The main goal of the model generalization experiments is to verify the performance stability and generalization ability of the proposed ASDD-Net on different datasets. We selected two representative datasets to validate the generalization performance and retrained various models on these datasets. One is the ELPV [13] dataset containing images of defects in polysilicon and monocrystalline silicon, and the other is the NEU-DET dataset of defects on the surface of hot-rolled steel strips. Both datasets are divided into training, validation, and testing sets in a 6:2:2 ratio. The ELPV dataset was acquired by performing distortion correction, cropping and other operations on 44 different PV modules thereby generating images of solar cell modules with a size of 300 × 300. In this experiment, the defects are categorized into six categories: Deep crack, Dendritic micro crack, Diagonal micro crack, No fault cell, Parallel to busbar, and Perpendicular to busbar, and 1500 EL images are labeled with Labelimg were labeled with Labelimg. The detection results are shown in Table 5.

Tables Icon

Table 5. Results of comparison experiments on the ELPV dataset

The publicly available NEU-DET dataset of steel surface defects include six typical steel surface defects, namely, rolled-in scale, inclusion, crazing, scratches, patch patches and pitted surface. There are a total of 1800 grayscale maps in the dataset with a resolution of 200 × 200px. The experimental results are shown in Table 6. This selection aims to validate the generalization performance of ASDD-Net in industrial application scenarios and to examine its adaptability to surface defects in industrial-grade materials.

Tables Icon

Table 6. Results of comparison experiments on the NEU-DET dataset

Comparison tests on these two datasets show that ASDD-Net performs well in model generalization compared to other models, and ASDD-Net not only achieves optimal detection performance on different silicon material datasets such as polycrystalline silicon and monocrystalline silicon, but also demonstrates its generalization adaptability in industrial application scenarios. ASDD-Net provides a highly efficient and generalizable solution for solar cell defect detection through its excellent performance on diverse datasets and validation experiments in real industrial scenarios.

5. Conclusions

In this paper, we propose the ASDD-Net model for the key problem in solar cell defect detection, which can be used to automatically distinguish multi-scale and small target defects in polysilicon solar cell EL images. In the feature extraction stage, we employ the SPD module to ensure the effective extraction of edge and fine-grained information. For feature fusion, we propose two feature fusion modules, EC2f and HAC3.According to the needs of network structure, EC2f and HAC3 modules are used at appropriate positions respectively to make the network more focused on key defect features, thus improving the feature extraction and fusion capability of the overall network. The application of MobileViT_CA module further balances global and local information sensing and enhances the performance of the detection head.

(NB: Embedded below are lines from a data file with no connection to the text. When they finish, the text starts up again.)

(** The secondary hash.  [insert] and [find] each carry a copy of these
    lines; the two copies are the same text. *)
Definition secondary_step (t : HashTable) (key : string) : outcome Z :=
  step <- step_loop (z2 t) key (String.length key) 0 ;;
  m <- pymod step (c2 t) ;;
  Ret (c2 t - m).

(** ** CollisionResolver: find *)

(** [None if isinstance(self, HashMap) else False] *)
Definition absent (t : HashTable) : value :=
  if isinstance_HashMap (cls t) then VNone else VBool false.

(** [(isinstance(item, tuple) and item[0] == key) or item == key];
    a tuple never equals a string. *)
Definition item_matches (item : entry) (key : string) : bool :=
  match item with
  | Pair k _ => (k =? key)%string || false
  | Key k => false || (k =? key)%string
  end.

(** [item[1] if isinstance(item, tuple) else True] *)
Definition item_result (item : entry) : value :=
  match item with
  | Pair _ v => v
  | Key _ => VBool true
  end.

(** Truth value of a probed slot: [None] and the empty string are falsy,
    a tuple of two elements is truthy. *)
Definition slot_truthy (s : option entry) : bool :=
  match s with
  | None => false
  | Some (Key k) => negb (k =? EmptyString)%string
  | Some (Pair _ _) => true
  end.

(** [for item in self.table[idx]] of the "Chain" branch. *)
Fixpoint scan_chain (items : list entry) (key : string) : option value :=
  match items with
  | [] => None
  | item :: rest =>
      if item_matches item key then Some (item_result item)
      else scan_chain rest key
  end.

(** The [while self.table[idx]:] loop of the probing branches, with the
    advance [step] (1 under "Linear"). *)
Fixpoint find_loop (fuel : nat) (t : HashTable) (c : list (option entry))
  (key : string) (step orig_idx idx : Z) : outcome value :=
  match fuel with
  | O => Exhausted
  | S fuel' =>
      s <- getitem c idx ;;
      if slot_truthy s then
        match s with
        | Some item =>
            if item_matches item key then Ret (item_result item)
            else
              idx' <- pymod (idx + step) (table_size t) ;;
              if orig_idx =? idx' then Ret (absent t)
              else find_loop fuel' t c key step orig_idx idx'
        | None => Ret (absent t)
        end
      else Ret (absent t)
  end.

(** [find] on a budget of loop iterations.  A table whose storage does not
    have the shape of its strategy is not built by [__init__]; the model
    answers such a table with [TypeError]. *)
Definition find_fuel (fuel : nat) (t : HashTable) (key : string)
  : outcome value :=
  idx <- get_slot t key ;;
  match collision_type t, table t with
  | Chain, Buckets b =>
      items <- getitem b idx ;;
      Ret (match scan_chain items key with
           | Some v => v
           | None => absent t
           end)
  | Linear, Cells c => find_loop fuel t c key 1 idx idx
  | Double, Cells c =>
      step <- secondary_step t key ;;
      find_loop fuel t c key step idx idx
  | _, _ => Raise TypeError
  end.

(** The budget a table of [size] slots gets: one iteration per slot, and
    at least the one in which the first slot is read. *)
Definition budget (t : HashTable) : nat := Z.to_nat (Z.max 1 (table_size t)).

Definition find (t : HashTable) (key : string) : outcome value :=
  find_fuel (budget t) t key.

(** ** CollisionResolver: insert *)

Definition is_None (s : option entry) : bool :=
  match s with None => true | Some _ => false end.

(** The [while self.table[idx] is not None:] loop.  [Some idx] is the
    vacant slot it stops at, [None] is the early [return] on a full cycle. *)
Fixpoint insert_loop (fuel : nat) (t : HashTable) (c : list (option entry))
  (step orig_idx idx : Z) : outcome (option Z) :=
  match fuel with
  | O => Exhausted
  | S fuel' =>
      s <- getitem c idx ;;
      if is_None s then Ret (Some idx)
      else
        idx' <- pymod (idx + step) (table_size t) ;;
        if idx' =? orig_idx then Ret None
        else insert_loop fuel' t c step orig_idx idx'
  end.

Definition with_table (t : HashTable) (s : storage) (n : Z) : HashTable :=
  mkTable (cls t) (collision_type t) (z t) (z2 t) (c2 t) (table_size t) n s.

(** [self.table[idx] = x] followed by [self.total_elements += 1]. *)
Definition store (t : HashTable) (c : list (option entry)) (idx : Z)
  (x : entry) : outcome HashTable :=
  c' <- setitem c idx (Some x) ;;
  Ret (with_table t (Cells c') (total_elements t + 1)).

Definition place (t : HashTable) (c : list (option entry)) (x : entry)
  (r : option Z) : outcome HashTable :=
  match r with
  | None => Ret t
  | Some idx => store t c idx x
  end.

(** [HashTable.insert].  Nothing is assigned before the last exception can
    be raised, so a raising call leaves the object as it was. *)
Definition insert_fuel (fuel : nat) (t : HashTable) (x : entry)
  : outcome HashTable :=
  let key := key_of x in
  found <- find_fuel fuel t key ;;
  if truthy found then Ret t
  else
    idx <- get_slot t key ;;
    match collision_type t, table t with
    | Chain, Buckets b =>
        items <- getitem b idx ;;
        b' <- setitem b idx (items ++ [x]) ;;
        Ret (with_table t (Buckets b') (total_elements t + 1))
    | Linear, Cells c =>
        r <- insert_loop fuel t c 1 idx idx ;;
        place t c x r
    | Double, Cells c =>
        step <- secondary_step t key ;;
        r <- insert_loop fuel t c step idx idx ;;
        place t c x r
    | _, _ => Raise TypeError
    end.

Definition base_insert (t : HashTable) (x : entry) : outcome HashTable :=
  insert_fuel (budget t) t x.

(** [get_load]: [total_elements / table_size]. *)
Definition load_of (t : HashTable) : outcome Q :=
  if table_size t =? 0 then Raise ZeroDivisionError
  else Ret (inject_Z (total_elements t) / inject_Z (table_size t))%Q.

(** ** The object and the global [prime_sizes] *)

Record world : Type := mkWorld {
  self : HashTable;
  prime_sizes : list Z
}.

Definition M (A : Type) : Type := world -> outcome A * world.

Definition mret {A : Type} (a : A) : M A := fun w => (Ret a, w).

Definition mbind {A B : Type} (m : M A) (k : A -> M B) : M B :=
  fun w =>
    match m w with
    | (Ret a, w') => k a w'
    | (Raise e, w') => (Raise e, w')
    | (Exhausted, w') => (Exhausted, w')
    end.

Notation "x <~ m ;; k" := (mbind m (fun x => k))
  (at level 100, m at next level, right associativity).

(** A computation that only reads the object. *)
Definition reading {A : Type} (f : HashTable -> outcome A) : M A :=
  fun w => (f (self w), w).

(** A method of the base class: it replaces the object when it returns and
    leaves it alone when it raises. *)
Definition updating (f : HashTable -> outcome HashTable) : M unit :=
  fun w =>
    match f (self w) with
    | Ret t' => (Ret tt, mkWorld t' (prime_sizes w))
    | Raise e => (Raise e, w)
    | Exhausted => (Exhausted, w)
    end.

Definition raise {A : Type} (e : exn) : M A := fun w => (Raise e, w).

Definition put_self (t : HashTable) : M unit :=
  fun w => (Ret tt, mkWorld t (prime_sizes w)).

(** [get_load] as a method: the object is handed back untouched. *)
Definition get_load : M Q := reading load_of.

(** [params[i]] *)
Definition param (params : list Z) (i : nat) : outcome Z :=
  match params !! i with
  | Some v => Ret v
  | None => Raise IndexError
  end.

(** [[[] for i in range(size)]] or [[None] * size]. *)
Definition fresh (ct : strategy) (size : Z) : storage :=
  match ct with
  | Chain => Buckets (replicate (Z.to_nat size) [])
  | _ => Cells (replicate (Z.to_nat size) None)
  end.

The experimental results show that the ASDD-Net algorithm outperforms other algorithms with a mAP value of 88.81% on the PVEL-AD dataset. And the number of detection frames per second of the model is 69, which meets the demand of real-time solar cell detection. Experiments on ELPV and NEU-DET datasets further confirm the generalizability of the proposed method in this paper to specific application scenarios and surface defects of different materials. Future research will focus on quantitatively grading the detected defects and determining whether the solar cells need to be replaced by evaluating the degree of defects on the solar cells surface. Meanwhile, areas such as small sample learning and 3D visual features will be studied in depth to further improve the accuracy and applicability of defect detection. Furthermore, we plan to explore the application of segmentation algorithms for solar cell defect detection.

Funding

National Natural Science Foundation of China (61573183).

Disclosures

The authors declare no conflicts of interest.

Data availability

Data underlying the results presented in this paper are not publicly available at this time but may be obtained from the authors upon reasonable request.

References

1. N. Anvarhaghighi and A. Habibzadeh-Sharif, “Modified transmission line model for grating solar cells,” Opt. Express 31(10), 16315 (2023). [CrossRef]  

2. Y.-M. Wei, K. Chen, J.-N. Kang, et al., “Policy and Management of Carbon Peaking and Carbon Neutrality: A Literature Review,” Engineering 14, 52–63 (2022). [CrossRef]  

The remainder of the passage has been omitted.